(Stored items)
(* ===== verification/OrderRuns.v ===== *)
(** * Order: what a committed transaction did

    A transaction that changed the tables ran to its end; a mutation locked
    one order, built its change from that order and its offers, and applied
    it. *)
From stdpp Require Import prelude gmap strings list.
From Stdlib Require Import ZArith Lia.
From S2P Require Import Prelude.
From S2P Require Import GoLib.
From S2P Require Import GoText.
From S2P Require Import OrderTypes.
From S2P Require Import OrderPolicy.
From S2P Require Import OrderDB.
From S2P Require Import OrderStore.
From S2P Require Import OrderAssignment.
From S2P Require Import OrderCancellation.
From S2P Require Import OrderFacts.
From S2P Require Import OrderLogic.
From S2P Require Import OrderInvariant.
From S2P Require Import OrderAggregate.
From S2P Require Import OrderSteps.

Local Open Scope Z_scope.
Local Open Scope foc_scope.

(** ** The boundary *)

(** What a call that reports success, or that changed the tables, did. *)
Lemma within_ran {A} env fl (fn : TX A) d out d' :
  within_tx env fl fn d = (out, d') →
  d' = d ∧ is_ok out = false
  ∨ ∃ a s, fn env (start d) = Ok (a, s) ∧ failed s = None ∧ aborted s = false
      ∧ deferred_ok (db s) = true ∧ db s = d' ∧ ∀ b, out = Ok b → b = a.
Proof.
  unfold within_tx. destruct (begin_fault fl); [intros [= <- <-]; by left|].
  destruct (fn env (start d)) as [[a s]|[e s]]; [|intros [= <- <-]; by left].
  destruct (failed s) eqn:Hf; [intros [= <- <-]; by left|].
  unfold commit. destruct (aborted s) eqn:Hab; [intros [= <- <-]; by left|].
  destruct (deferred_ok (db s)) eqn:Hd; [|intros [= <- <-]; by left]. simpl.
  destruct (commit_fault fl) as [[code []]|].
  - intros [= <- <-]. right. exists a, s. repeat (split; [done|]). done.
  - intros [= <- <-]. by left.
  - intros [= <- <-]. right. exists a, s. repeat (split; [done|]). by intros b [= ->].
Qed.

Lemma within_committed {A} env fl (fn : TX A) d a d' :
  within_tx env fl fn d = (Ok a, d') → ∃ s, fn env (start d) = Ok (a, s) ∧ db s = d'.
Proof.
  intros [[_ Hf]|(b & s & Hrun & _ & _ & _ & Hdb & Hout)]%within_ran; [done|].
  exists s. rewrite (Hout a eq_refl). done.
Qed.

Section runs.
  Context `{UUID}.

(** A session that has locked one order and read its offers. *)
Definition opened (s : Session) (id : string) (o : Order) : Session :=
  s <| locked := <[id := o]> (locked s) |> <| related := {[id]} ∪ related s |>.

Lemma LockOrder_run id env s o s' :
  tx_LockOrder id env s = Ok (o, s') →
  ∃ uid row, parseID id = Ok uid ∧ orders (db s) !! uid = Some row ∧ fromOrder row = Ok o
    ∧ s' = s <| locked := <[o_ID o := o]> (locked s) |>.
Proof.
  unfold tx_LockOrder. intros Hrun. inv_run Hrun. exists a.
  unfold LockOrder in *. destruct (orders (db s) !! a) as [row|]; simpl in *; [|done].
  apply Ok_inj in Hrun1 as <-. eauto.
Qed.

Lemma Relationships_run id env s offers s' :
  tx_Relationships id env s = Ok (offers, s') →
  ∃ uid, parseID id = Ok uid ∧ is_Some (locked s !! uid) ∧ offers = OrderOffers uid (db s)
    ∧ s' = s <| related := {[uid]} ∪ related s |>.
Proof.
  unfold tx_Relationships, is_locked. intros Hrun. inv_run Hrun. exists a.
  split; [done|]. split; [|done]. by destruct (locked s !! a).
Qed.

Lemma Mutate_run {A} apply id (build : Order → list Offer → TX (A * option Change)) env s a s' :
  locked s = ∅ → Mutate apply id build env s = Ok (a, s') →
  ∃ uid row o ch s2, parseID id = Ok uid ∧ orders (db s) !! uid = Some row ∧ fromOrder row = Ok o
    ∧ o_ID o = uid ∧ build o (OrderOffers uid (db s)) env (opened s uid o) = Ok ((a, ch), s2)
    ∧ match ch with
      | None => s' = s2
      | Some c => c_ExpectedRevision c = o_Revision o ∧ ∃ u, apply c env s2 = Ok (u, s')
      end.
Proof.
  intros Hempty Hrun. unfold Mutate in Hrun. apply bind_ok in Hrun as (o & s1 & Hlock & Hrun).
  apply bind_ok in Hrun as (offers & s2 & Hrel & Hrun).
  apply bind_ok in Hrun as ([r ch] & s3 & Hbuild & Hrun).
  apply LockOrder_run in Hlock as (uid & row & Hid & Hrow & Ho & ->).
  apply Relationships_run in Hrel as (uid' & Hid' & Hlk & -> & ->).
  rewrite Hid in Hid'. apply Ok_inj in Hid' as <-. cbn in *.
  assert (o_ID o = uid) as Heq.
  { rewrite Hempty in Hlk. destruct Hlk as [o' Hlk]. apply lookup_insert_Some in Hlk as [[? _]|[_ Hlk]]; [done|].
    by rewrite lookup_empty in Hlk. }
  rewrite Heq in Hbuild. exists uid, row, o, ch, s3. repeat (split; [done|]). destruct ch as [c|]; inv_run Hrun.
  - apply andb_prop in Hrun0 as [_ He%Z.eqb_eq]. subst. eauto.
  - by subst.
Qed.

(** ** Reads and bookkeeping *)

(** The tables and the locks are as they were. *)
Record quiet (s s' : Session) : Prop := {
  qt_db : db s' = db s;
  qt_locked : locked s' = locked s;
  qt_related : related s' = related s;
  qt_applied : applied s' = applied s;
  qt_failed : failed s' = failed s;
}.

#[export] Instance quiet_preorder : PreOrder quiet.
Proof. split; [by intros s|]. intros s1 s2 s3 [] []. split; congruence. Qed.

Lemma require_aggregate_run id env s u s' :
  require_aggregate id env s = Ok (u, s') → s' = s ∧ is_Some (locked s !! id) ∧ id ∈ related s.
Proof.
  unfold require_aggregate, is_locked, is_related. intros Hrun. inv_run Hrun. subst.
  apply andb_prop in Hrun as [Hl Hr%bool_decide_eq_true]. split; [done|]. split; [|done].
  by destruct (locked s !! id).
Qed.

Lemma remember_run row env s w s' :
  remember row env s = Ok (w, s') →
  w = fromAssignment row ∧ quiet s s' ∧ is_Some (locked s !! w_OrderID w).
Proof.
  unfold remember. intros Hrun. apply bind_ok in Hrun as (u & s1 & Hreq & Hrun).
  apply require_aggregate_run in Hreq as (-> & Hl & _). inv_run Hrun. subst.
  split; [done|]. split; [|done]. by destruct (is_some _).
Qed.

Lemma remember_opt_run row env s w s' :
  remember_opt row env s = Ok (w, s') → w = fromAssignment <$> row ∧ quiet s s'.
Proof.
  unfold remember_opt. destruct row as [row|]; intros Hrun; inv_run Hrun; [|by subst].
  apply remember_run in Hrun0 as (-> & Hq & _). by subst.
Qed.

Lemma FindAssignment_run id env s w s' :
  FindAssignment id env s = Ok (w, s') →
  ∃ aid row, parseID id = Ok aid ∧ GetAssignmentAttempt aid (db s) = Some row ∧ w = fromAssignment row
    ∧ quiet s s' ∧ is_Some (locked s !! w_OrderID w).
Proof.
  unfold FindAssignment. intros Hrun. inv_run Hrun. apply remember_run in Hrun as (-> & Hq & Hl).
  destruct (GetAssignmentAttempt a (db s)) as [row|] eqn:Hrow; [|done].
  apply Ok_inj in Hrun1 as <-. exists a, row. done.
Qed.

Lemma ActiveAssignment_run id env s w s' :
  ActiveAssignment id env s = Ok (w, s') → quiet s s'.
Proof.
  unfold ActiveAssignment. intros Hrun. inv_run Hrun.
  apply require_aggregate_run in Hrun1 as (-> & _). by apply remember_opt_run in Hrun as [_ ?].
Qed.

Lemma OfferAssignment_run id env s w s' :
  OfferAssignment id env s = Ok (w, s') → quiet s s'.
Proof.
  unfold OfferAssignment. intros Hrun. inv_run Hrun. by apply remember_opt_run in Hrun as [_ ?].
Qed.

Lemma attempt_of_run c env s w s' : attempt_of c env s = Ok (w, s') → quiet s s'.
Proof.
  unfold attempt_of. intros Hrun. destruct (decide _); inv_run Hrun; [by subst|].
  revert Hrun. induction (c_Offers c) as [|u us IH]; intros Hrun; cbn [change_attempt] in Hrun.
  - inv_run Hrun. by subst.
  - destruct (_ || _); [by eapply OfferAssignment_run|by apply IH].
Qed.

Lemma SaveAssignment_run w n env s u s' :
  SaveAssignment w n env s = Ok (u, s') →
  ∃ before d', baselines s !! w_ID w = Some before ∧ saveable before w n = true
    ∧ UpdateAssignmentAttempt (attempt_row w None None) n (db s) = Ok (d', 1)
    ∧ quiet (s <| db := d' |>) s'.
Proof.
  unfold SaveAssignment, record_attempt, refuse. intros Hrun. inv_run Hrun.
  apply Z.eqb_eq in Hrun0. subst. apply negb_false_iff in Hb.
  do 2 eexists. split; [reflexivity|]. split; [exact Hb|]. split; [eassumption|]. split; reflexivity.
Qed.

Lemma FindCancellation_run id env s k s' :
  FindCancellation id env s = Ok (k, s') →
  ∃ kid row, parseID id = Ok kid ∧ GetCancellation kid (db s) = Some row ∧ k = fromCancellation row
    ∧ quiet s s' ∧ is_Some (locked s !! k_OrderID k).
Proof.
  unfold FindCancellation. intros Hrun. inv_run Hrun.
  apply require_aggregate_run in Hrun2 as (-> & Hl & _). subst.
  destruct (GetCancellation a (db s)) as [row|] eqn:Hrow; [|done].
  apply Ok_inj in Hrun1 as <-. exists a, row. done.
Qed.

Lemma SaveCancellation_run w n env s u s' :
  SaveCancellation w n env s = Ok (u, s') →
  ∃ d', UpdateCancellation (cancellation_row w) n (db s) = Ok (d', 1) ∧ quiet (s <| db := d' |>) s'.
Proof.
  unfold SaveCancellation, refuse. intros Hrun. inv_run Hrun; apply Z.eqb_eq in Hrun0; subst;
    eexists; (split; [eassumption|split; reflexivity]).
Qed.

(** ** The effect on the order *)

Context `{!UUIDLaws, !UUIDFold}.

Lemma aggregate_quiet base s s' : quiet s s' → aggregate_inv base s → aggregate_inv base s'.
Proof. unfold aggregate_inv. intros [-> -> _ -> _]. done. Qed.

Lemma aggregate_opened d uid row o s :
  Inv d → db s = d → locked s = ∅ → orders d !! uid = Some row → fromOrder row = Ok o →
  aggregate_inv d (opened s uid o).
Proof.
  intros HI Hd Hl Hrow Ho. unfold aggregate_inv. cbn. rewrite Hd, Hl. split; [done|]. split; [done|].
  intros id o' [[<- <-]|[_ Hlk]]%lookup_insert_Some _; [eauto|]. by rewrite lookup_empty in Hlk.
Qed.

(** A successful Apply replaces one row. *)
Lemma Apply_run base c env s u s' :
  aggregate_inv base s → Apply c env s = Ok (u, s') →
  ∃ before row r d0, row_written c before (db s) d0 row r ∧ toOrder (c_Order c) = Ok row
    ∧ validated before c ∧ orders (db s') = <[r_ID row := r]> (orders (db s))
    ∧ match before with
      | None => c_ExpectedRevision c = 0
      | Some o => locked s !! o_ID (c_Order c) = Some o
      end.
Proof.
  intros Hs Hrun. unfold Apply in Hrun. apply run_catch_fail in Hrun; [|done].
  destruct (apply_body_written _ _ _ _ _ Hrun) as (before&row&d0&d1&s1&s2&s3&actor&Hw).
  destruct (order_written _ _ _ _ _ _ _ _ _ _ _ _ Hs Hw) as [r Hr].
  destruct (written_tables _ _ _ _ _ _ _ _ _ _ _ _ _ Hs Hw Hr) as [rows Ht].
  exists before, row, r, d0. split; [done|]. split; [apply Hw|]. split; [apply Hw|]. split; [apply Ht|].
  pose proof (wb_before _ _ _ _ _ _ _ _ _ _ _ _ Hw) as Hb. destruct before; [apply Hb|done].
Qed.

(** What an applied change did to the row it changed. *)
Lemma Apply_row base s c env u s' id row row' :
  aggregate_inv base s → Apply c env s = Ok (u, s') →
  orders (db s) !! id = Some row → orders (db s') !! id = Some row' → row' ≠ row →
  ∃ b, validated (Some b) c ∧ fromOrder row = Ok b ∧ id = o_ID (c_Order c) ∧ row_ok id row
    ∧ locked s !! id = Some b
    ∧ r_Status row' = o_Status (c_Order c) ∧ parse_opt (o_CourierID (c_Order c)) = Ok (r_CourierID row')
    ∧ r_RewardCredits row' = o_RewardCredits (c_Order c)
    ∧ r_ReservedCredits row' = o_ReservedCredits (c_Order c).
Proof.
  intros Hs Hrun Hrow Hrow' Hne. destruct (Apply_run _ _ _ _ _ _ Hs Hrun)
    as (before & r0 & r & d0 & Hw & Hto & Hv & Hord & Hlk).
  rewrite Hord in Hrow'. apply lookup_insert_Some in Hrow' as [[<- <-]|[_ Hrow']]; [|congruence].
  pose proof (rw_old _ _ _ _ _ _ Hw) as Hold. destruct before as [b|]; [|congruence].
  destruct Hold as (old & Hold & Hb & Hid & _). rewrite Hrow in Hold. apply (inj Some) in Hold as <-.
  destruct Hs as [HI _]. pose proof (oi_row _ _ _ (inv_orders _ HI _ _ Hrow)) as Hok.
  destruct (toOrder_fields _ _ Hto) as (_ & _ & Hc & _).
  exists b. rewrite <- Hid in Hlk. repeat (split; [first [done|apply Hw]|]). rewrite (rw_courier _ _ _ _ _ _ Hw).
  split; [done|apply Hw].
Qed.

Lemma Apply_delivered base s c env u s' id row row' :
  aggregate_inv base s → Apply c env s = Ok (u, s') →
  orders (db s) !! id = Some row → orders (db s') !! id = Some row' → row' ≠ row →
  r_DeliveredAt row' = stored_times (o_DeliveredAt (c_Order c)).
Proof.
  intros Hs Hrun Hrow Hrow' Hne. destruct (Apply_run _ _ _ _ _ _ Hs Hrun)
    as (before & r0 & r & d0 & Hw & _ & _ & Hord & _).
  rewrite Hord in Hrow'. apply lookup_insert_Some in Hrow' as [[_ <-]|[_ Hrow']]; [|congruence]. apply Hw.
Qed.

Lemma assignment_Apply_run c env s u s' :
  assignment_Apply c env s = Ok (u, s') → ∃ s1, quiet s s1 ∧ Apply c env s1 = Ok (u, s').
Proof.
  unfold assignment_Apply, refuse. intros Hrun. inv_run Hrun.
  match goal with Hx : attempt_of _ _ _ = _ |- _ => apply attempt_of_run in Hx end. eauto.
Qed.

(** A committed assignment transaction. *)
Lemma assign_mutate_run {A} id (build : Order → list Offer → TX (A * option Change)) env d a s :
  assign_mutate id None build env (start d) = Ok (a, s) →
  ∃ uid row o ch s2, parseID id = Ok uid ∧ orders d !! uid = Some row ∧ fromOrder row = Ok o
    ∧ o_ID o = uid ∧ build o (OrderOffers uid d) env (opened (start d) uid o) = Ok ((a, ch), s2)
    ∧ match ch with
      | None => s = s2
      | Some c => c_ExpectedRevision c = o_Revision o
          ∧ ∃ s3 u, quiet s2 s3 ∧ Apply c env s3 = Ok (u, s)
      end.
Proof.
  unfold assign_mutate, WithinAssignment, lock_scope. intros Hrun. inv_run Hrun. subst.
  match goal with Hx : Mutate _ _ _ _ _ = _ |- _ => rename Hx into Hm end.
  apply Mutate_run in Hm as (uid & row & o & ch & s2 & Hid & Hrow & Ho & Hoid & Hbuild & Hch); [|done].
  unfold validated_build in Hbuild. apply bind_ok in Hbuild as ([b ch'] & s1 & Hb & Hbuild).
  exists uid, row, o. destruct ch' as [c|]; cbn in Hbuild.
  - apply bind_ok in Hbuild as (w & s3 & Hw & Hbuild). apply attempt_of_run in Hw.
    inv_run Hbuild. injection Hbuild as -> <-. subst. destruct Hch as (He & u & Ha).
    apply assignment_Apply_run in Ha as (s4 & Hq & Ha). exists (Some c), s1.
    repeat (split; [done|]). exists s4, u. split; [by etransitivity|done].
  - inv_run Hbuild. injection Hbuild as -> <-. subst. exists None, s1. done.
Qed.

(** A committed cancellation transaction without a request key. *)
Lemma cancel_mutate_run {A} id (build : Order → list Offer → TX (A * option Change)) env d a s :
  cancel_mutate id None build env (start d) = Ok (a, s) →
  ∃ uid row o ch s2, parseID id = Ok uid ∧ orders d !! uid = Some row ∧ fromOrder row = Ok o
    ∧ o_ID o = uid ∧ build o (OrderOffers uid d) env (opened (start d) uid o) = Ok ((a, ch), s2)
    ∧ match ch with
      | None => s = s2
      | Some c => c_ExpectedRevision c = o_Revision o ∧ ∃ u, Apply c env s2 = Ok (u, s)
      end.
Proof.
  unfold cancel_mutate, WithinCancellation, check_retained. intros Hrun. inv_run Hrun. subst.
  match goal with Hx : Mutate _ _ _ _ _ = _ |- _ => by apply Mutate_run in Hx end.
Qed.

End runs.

## [ASSIGNED TASK]
Begin with the line above that has "SaveCancellation w n env s = Ok (u, s') →" and continue through the line that has "(** ** The effect on the order *)", setting each one down exactly. Stop there.

## [TASK SOLUTION]
  SaveCancellation w n env s = Ok (u, s') →
  ∃ d', UpdateCancellation (cancellation_row w) n (db s) = Ok (d', 1) ∧ quiet (s <| db := d' |>) s'.
Proof.
  unfold SaveCancellation, refuse. intros Hrun. inv_run Hrun; apply Z.eqb_eq in Hrun0; subst;
    eexists; (split; [eassumption|split; reflexivity]).
Qed.

(** ** The effect on the order *)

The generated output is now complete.